▶ **To do**
Find the line holding "change (2 ^ (6 * (1" in the entries below. Give it again exactly, along with every line after it up to and including the line holding "repeat case_match; cbn [app];".

==== Material for this task

Lemma hex_value_upper c : is_hex_digit c = true -> hex_value (ascii_upper c) = hex_value c.
Proof.
  unfold is_hex_digit, ascii_upper, hex_value. intros Hc. repeat case_match; lia.
Qed.

End HexToBytes.

(** ** Bit operations as arithmetic *)

Section Bits.

Lemma land_shifted_low a k x :
  0 <= k -> 0 <= x < 2 ^ k -> Z.land (a * 2 ^ k) x = 0.
Proof.
  intros Hk Hx. apply Z.bits_inj'. intros n Hn.
  rewrite Z.land_spec, Z.bits_0.
  destruct (decide (n < k)) as [Hlt|Hge].
  - by rewrite Z.mul_pow2_bits_low.
  - rewrite andb_false_iff. right.
    destruct (decide (x = 0)) as [->|Hx0]; [apply Z.bits_0|].
    apply Z.bits_above_log2; [lia|].
    apply Z.lt_le_trans with k; [|lia]. apply Z.log2_lt_pow2; lia.
Qed.

Lemma lor_shifted_low a k x :
  0 <= k -> 0 <= x < 2 ^ k -> Z.lor (a * 2 ^ k) x = a * 2 ^ k + x.
Proof.
  intros Hk Hx. pose proof (Z.add_lor_land (a * 2 ^ k) x) as E.
  rewrite land_shifted_low in E by done. lia.
Qed.

Lemma land_low_bits a k : 0 <= k -> Z.land a (2 ^ k - 1) = a mod 2 ^ k.
Proof.
  intros Hk. rewrite <- Z.land_ones by done. f_equal.
  rewrite Z.ones_equiv. lia.
Qed.

Lemma continuation_byte_eq c k :
  1 <= k ->
  continuation_byte c k = 128 + (c / 2 ^ (6 * (k - 1))) mod 64.
Proof.
  intros Hk. unfold continuation_byte.
  rewrite Z.shiftr_div_pow2 by lia.
  rewrite (land_low_bits _ 6) by lia.
  change (2 ^ 6) with 64.
  apply (lor_shifted_low 1 7); [lia|]. change (2 ^ 7) with 128.
  pose proof (Z.mod_pos_bound (c / 2 ^ (6 * (k - 1))) 64). lia.
Qed.

Lemma continue_code_point cp b :
  Z.lor (Z.shiftl cp 6) (Z.land b 0x3F) = cp * 64 + b mod 64.
Proof.
  rewrite Z.shiftl_mul_pow2 by lia. rewrite (land_low_bits _ 6) by lia.
  change (2 ^ 6) with 64.
  apply (lor_shifted_low cp 6); [lia|]. apply Z.mod_pos_bound. lia.
Qed.

End Bits.

(** ** The decoder on encoded scalar values *)

Section Decoder.

Lemma decode_continue p b rest :
  lower_boundary p <= b <= upper_boundary p ->
  decode (Some p) (b :: rest)
  = let c := code_point p * 64 + b mod 64 in
    match bytes_needed p with
    | S (S n) =>
        decode (Some {| code_point := c; bytes_needed := S n;
                        lower_boundary := 0x80; upper_boundary := 0xBF |}) rest
    | _ => c :: decode None rest
    end.
Proof.
  intros Hb. cbn [decode].
  assert ((lower_boundary p <=? b) && (b <=? upper_boundary p) = true) as ->
    by lia.
  by rewrite continue_code_point.
Qed.

Lemma decode_lead b rest :
  decode None (b :: rest)
  = match lead_byte b with
    | Emit c => c :: decode None rest
    | Begin p => decode (Some p) rest
    | Invalid => 0xFFFD :: decode None rest
    end.
Proof. done. Qed.

Lemma lead_byte_two b :
  0xC2 <= b <= 0xDF ->
  lead_byte b = Begin {| code_point := b mod 32; bytes_needed := 1;
                         lower_boundary := 0x80; upper_boundary := 0xBF |}.
Proof.
  intros Hb. unfold lead_byte.
  assert ((b <=? 0x7F) = false) as -> by lia.
  assert ((0xC2 <=? b) && (b <=? 0xDF) = true) as -> by lia.
  by rewrite (land_low_bits _ 5) by lia.
Qed.

Lemma lead_byte_three b :
  0xE0 <= b <= 0xEF ->
  lead_byte b = Begin {| code_point := b mod 16; bytes_needed := 2;
                         lower_boundary := if b =? 0xE0 then 0xA0 else 0x80;
                         upper_boundary := if b =? 0xED then 0x9F else 0xBF |}.
Proof.
  intros Hb. unfold lead_byte.
  assert ((b <=? 0x7F) = false) as -> by lia.
  assert ((0xC2 <=? b) && (b <=? 0xDF) = false) as -> by lia.
  assert ((0xE0 <=? b) && (b <=? 0xEF) = true) as -> by lia.
  by rewrite (land_low_bits _ 4) by lia.
Qed.

Lemma lead_byte_four b :
  0xF0 <= b <= 0xF4 ->
  lead_byte b = Begin {| code_point := b mod 8; bytes_needed := 3;
                         lower_boundary := if b =? 0xF0 then 0x90 else 0x80;
                         upper_boundary := if b =? 0xF4 then 0x8F else 0xBF |}.
Proof.
  intros Hb. unfold lead_byte.
  assert ((b <=? 0x7F) = false) as -> by lia.
  assert ((0xC2 <=? b) && (b <=? 0xDF) = false) as -> by lia.
  assert ((0xE0 <=? b) && (b <=? 0xEF) = false) as -> by lia.
  assert ((0xF0 <=? b) && (b <=? 0xF4) = true) as -> by lia.
  by rewrite (land_low_bits _ 3) by lia.
Qed.

(** The bytes of an encoded code point, in arithmetic. *)
Lemma encode_code_point_eq c :
  0 <= c ->
  encode_code_point c
  = if c <=? 0x7F then [c]
    else if c <=? 0x7FF then [c / 64 + 192; 128 + c mod 64]
    else if c <=? 0xFFFF then
      [c / 4096 + 224; 128 + (c / 64) mod 64; 128 + c mod 64]
    else [c / 262144 + 240; 128 + (c / 4096) mod 64;
          128 + (c / 64) mod 64; 128 + c mod 64].
Proof.
  intros Hc. unfold encode_code_point.
  rewrite !continuation_byte_eq by lia.
  rewrite !Z.shiftr_div_pow2 by lia.
  change (2 ^ (6 * (1 - 1))) with 1. change (2 ^ (6 * (2 - 1))) with 64.
  change (2 ^ (6 * (3 - 1))) with 4096.
  change (2 ^ 6) with 64. change (2 ^ 12) with 4096.
  change (2 ^ 18) with 262144.
  by rewrite Z.div_1_r.
Qed.

Lemma decode_encoded c rest :
  is_scalar_value c = true ->
  decode None (encode_code_point c ++ rest) = c :: decode None rest.
Proof.
  intros Hc. unfold is_scalar_value in Hc.
  rewrite encode_code_point_eq by lia.
  repeat case_match; cbn [app]; rewrite decode_lead.
  - unfold lead_byte. by assert ((c <=? 0x7F) = true) as -> by lia.
  - rewrite lead_byte_two by (Z.div_mod_to_equations; lia).
    rewrite decode_continue by (cbn; Z.div_mod_to_equations; lia).
    cbn. f_equal. Z.div_mod_to_equations; lia.
  - rewrite lead_byte_three by (Z.div_mod_to_equations; lia).
    rewrite decode_continue
      by (cbn; repeat case_match; Z.div_mod_to_equations; lia).
    cbn [bytes_needed code_point]. cbv zeta.
    rewrite decode_continue by (cbn; Z.div_mod_to_equations; lia).
    cbn. f_equal. Z.div_mod_to_equations; lia.
  - rewrite lead_byte_four by (Z.div_mod_to_equations; lia).
    rewrite decode_continue
      by (cbn; repeat case_match; Z.div_mod_to_equations; lia).
    cbn [bytes_needed code_point]. cbv zeta.
    rewrite decode_continue by (cbn; Z.div_mod_to_equations; lia).
    cbn [bytes_needed code_point]. cbv zeta.
    rewrite decode_continue by (cbn; Z.div_mod_to_equations; lia).
    cbn. f_equal. Z.div_mod_to_equations; lia.
Qed.
End Decoder.

(** ** Round trips *)

Section RoundTrip.

Lemma decode_utf8_encode scalars rest :
  Forall (fun c => is_scalar_value c = true) scalars ->
  decode None (utf8_encode scalars ++ rest) = scalars ++ decode None rest.
Proof.
  unfold utf8_encode. induction 1 as [|c scalars Hc _ IH]; [done|].
  rewrite bind_cons, <- app_assoc, decode_encoded by done.
  by rewrite IH.
Qed.

Lemma no_byte_order_mark c scalars :
  is_scalar_value c = true -> c <> 0xFEFF ->
  has_byte_order_mark (utf8_encode (c :: scalars)) = false.
Proof.
  intros Hc Hne. unfold is_scalar_value in Hc. unfold utf8_encode.
  rewrite bind_cons, encode_code_point_eq by lia.
  repeat case_match; cbn [app has_byte_order_mark];
    try (destruct (_ ≫= _) as [|? [|? ?]]; cbn [app has_byte_order_mark]);
    try done; Z.div_mod_to_equations; lia.
Qed.

Lemma utf8_decode_encode scalars :
  Forall (fun c => is_scalar_value c = true) scalars ->
  head scalars <> Some 0xFEFF ->
  utf8_decode (utf8_encode scalars) = scalars.
Proof.
  intros Hs Hhead. unfold utf8_decode.
  assert (has_byte_order_mark (utf8_encode scalars) = false) as ->.
  { destruct Hs as [|c scalars Hc _]; [done|].
    apply no_byte_order_mark; [done|]. intros ->. by apply Hhead. }
  rewrite <- (app_nil_r (utf8_encode scalars)).
  rewrite decode_utf8_encode by done. cbn [decode]. apply app_nil_r.
Qed.

(** UTF-16 *)

Lemma code_units_scalar c s :
  is_scalar_value c = true ->
  scalar_values (code_units c ++ s) = c :: scalar_values s.
Proof.
  intros Hc. unfold is_scalar_value in Hc. unfold code_units.
  case_match; cbn [app scalar_values].
  - assert (is_high_surrogate c = false) as ->
      by (unfold is_high_surrogate; lia).
    by assert (is_low_surrogate c = false) as ->
      by (unfold is_low_surrogate; lia).
  - rewrite Z.shiftr_div_pow2 by lia. rewrite (land_low_bits _ 10) by lia.
    change (2 ^ 10) with 1024.
    assert (is_high_surrogate (55296 + (c - 65536) / 1024) = true) as ->
      by (unfold is_high_surrogate; Z.div_mod_to_equations; lia).
    assert (is_low_surrogate (56320 + (c - 65536) mod 1024) = true) as ->
      by (unfold is_low_surrogate; Z.div_mod_to_equations; lia).
    rewrite Z.shiftl_mul_pow2 by lia. change (2 ^ 10) with 1024.
    f_equal. Z.div_mod_to_equations; lia.
Qed.

Lemma scalar_values_code_units scalars :
  Forall (fun c => is_scalar_value c = true) scalars ->
  scalar_values (scalars ≫= code_units) = scalars.
Proof.
  induction 1 as [|c scalars Hc _ IH]; [done|].
  by rewrite bind_cons, code_units_scalar, IH.
Qed.

Lemma scalar_values_cons c s :
  scalar_values (c :: s)
  = if is_high_surrogate c then
      match s with
      | d :: s'' =>
          if is_low_surrogate d
          then (0x10000 + Z.shiftl (c - 0xD800) 10 + (d - 0xDC00))
                 :: scalar_values s''
          else 0xFFFD :: scalar_values s
      | [] => [0xFFFD]
      end
    else if is_low_surrogate c then 0xFFFD :: scalar_values s
    else c :: scalar_values s.
Proof. done. Qed.

Lemma scalar_values_app_bounded (n : nat) (a b : jsstring) :
  (length a <= n)%nat -> begins_low b = false ->
  scalar_values (a ++ b) = scalar_values a ++ scalar_values b.
Proof.
  revert a. induction n as [|n IH]; intros a Hn Hb.
  { destruct a; [done|]. cbn in Hn. lia. }
  destruct a as [|c [|d a]]; [done| |].
  - change ([c] ++ b) with (c :: b). rewrite !scalar_values_cons.
    destruct b as [|d b].
    + destruct (is_high_surrogate c), (is_low_surrogate c); reflexivity.
    + cbn [begins_low] in Hb. rewrite Hb.
      destruct (is_high_surrogate c), (is_low_surrogate c); reflexivity.
  - cbn [length] in Hn.
    change ((c :: d :: a) ++ b) with (c :: (d :: a) ++ b).
    rewrite (scalar_values_cons c ((d :: a) ++ b)).
    rewrite (scalar_values_cons c (d :: a)).
    rewrite (IH (d :: a)) by (done || cbn [length]; lia).
    change ((d :: a) ++ b) with (d :: (a ++ b)). cbv beta match.
    rewrite (IH a) by (done || lia).
    destruct (is_high_surrogate c), (is_low_surrogate c),
      (is_low_surrogate d); reflexivity.
Qed.

Lemma scalar_values_app (a b : jsstring) :
  begins_low b = false ->
  scalar_values (a ++ b) = scalar_values a ++ scalar_values b.
Proof. by apply (scalar_values_app_bounded (length a)). Qed.

Lemma code_units_begin scalars :
  Forall (fun c => is_scalar_value c = true) scalars ->
  begins_low (scalars ≫= code_units) = false.
Proof.
  destruct 1 as [|c scalars Hc _]; [done|].
  rewrite bind_cons. unfold is_scalar_value in Hc. unfold code_units.
  case_match; cbn [app begins_low]; unfold is_low_surrogate.
  - lia.
  - rewrite Z.shiftr_div_pow2 by lia. change (2 ^ 10) with 1024.
    Z.div_mod_to_equations; lia.
Qed.

Lemma signed_message_well_formed (timestamp : jsstring) (scalars : list Z) :
  Forall (fun c => is_scalar_value c = true) scalars ->
  head scalars <> Some 0xFEFF ->
  signed_message timestamp (Body_text (utf8_encode scalars))
  = TextEncoder_encode timestamp ++ utf8_encode scalars.
Proof.
  intros Hs Hhead. unfold signed_message, Body_text, TextEncoder_encode.
  rewrite utf8_decode_encode by done.
  rewrite scalar_values_app by (by apply code_units_begin).
  rewrite scalar_values_code_units by done.
  unfold utf8_encode. by rewrite bind_app.
Qed.

(** The decoder yields scalar values only. *)
Lemma lead_byte_pending b p :
  lead_byte b = Begin p -> pending_ok (Some p).
Proof.
  unfold lead_byte. intros Hl.
  destruct (b <=? 0x7F) eqn:H1; [done|].
  destruct ((0xC2 <=? b) && (b <=? 0xDF)) eqn:H2.
  { rewrite (land_low_bits _ 5) in Hl by lia. change (2 ^ 5) with 32 in Hl.
    injection Hl as <-. cbn. unfold is_scalar_value. intros b1 Hb1.
    Z.div_mod_to_equations. lia. }
  destruct ((0xE0 <=? b) && (b <=? 0xEF)) eqn:H3.
  { rewrite (land_low_bits _ 4) in Hl by lia. change (2 ^ 4) with 16 in Hl.
    injection Hl as <-. cbn. unfold is_scalar_value. intros b1 Hb1 b2 Hb2.
    destruct (Z.eqb_spec b 0xE0), (Z.eqb_spec b 0xED);
      Z.div_mod_to_equations; lia. }
  destruct ((0xF0 <=? b) && (b <=? 0xF4)) eqn:H4; [|done].
  rewrite (land_low_bits _ 3) in Hl by lia. change (2 ^ 3) with 8 in Hl.
  injection Hl as <-. cbn. unfold is_scalar_value. intros b1 Hb1 b2 Hb2 b3 Hb3.
  destruct (Z.eqb_spec b 0xF0), (Z.eqb_spec b 0xF4);
    Z.div_mod_to_equations; lia.
Qed.

Lemma decode_scalar_values bytes : forall st,
  Forall (fun b => is_byte b = true) bytes -> pending_ok st ->
  Forall (fun c => is_scalar_value c = true) (decode st bytes).
Proof.
  induction bytes as [|b rest IH]; intros st Hbytes Hst.
  { destruct st; cbn; repeat constructor. }
  apply Forall_cons in Hbytes as [Hb Hrest]. unfold is_byte in Hb.
  assert (Forall (fun c => is_scalar_value c = true)
            match lead_byte b with
            | Emit c => c :: decode None rest
            | Begin p => decode (Some p) rest
            | Invalid => 0xFFFD :: decode None rest
            end) as Hlead.
  { destruct (lead_byte b) as [c|p|] eqn:Hl.
    - constructor; [|by apply IH]. unfold lead_byte in Hl.
      repeat case_match; simplify_eq. unfold is_scalar_value. lia.
    - apply IH; [done|]. by apply (lead_byte_pending b).
    - constructor; [done|]. by apply IH. }
  destruct st as [p|]; [|done]. cbn [decode].
  destruct ((lower_boundary p <=? b) && (b <=? upper_boundary p)) eqn:Hrange;
    [|by constructor].
  rewrite continue_code_point. cbn [pending_ok] in Hst.
  destruct (bytes_needed p) as [|[|n]].
  - constructor; [apply Hst; lia|by apply IH].
  - constructor; [apply Hst; lia|by apply IH].
  - apply IH; [done|]. cbn [pending_ok bytes_needed code_point
                            lower_boundary upper_boundary].
    apply Hst. lia.
Qed.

========

▶ **Solved exercise**
  change (2 ^ (6 * (1 - 1))) with 1. change (2 ^ (6 * (2 - 1))) with 64.
  change (2 ^ (6 * (3 - 1))) with 4096.
  change (2 ^ 6) with 64. change (2 ^ 12) with 4096.
  change (2 ^ 18) with 262144.
  by rewrite Z.div_1_r.
Qed.

Lemma decode_encoded c rest :
  is_scalar_value c = true ->
  decode None (encode_code_point c ++ rest) = c :: decode None rest.
Proof.
  intros Hc. unfold is_scalar_value in Hc.
  rewrite encode_code_point_eq by lia.
  repeat case_match; cbn [app]; rewrite decode_lead.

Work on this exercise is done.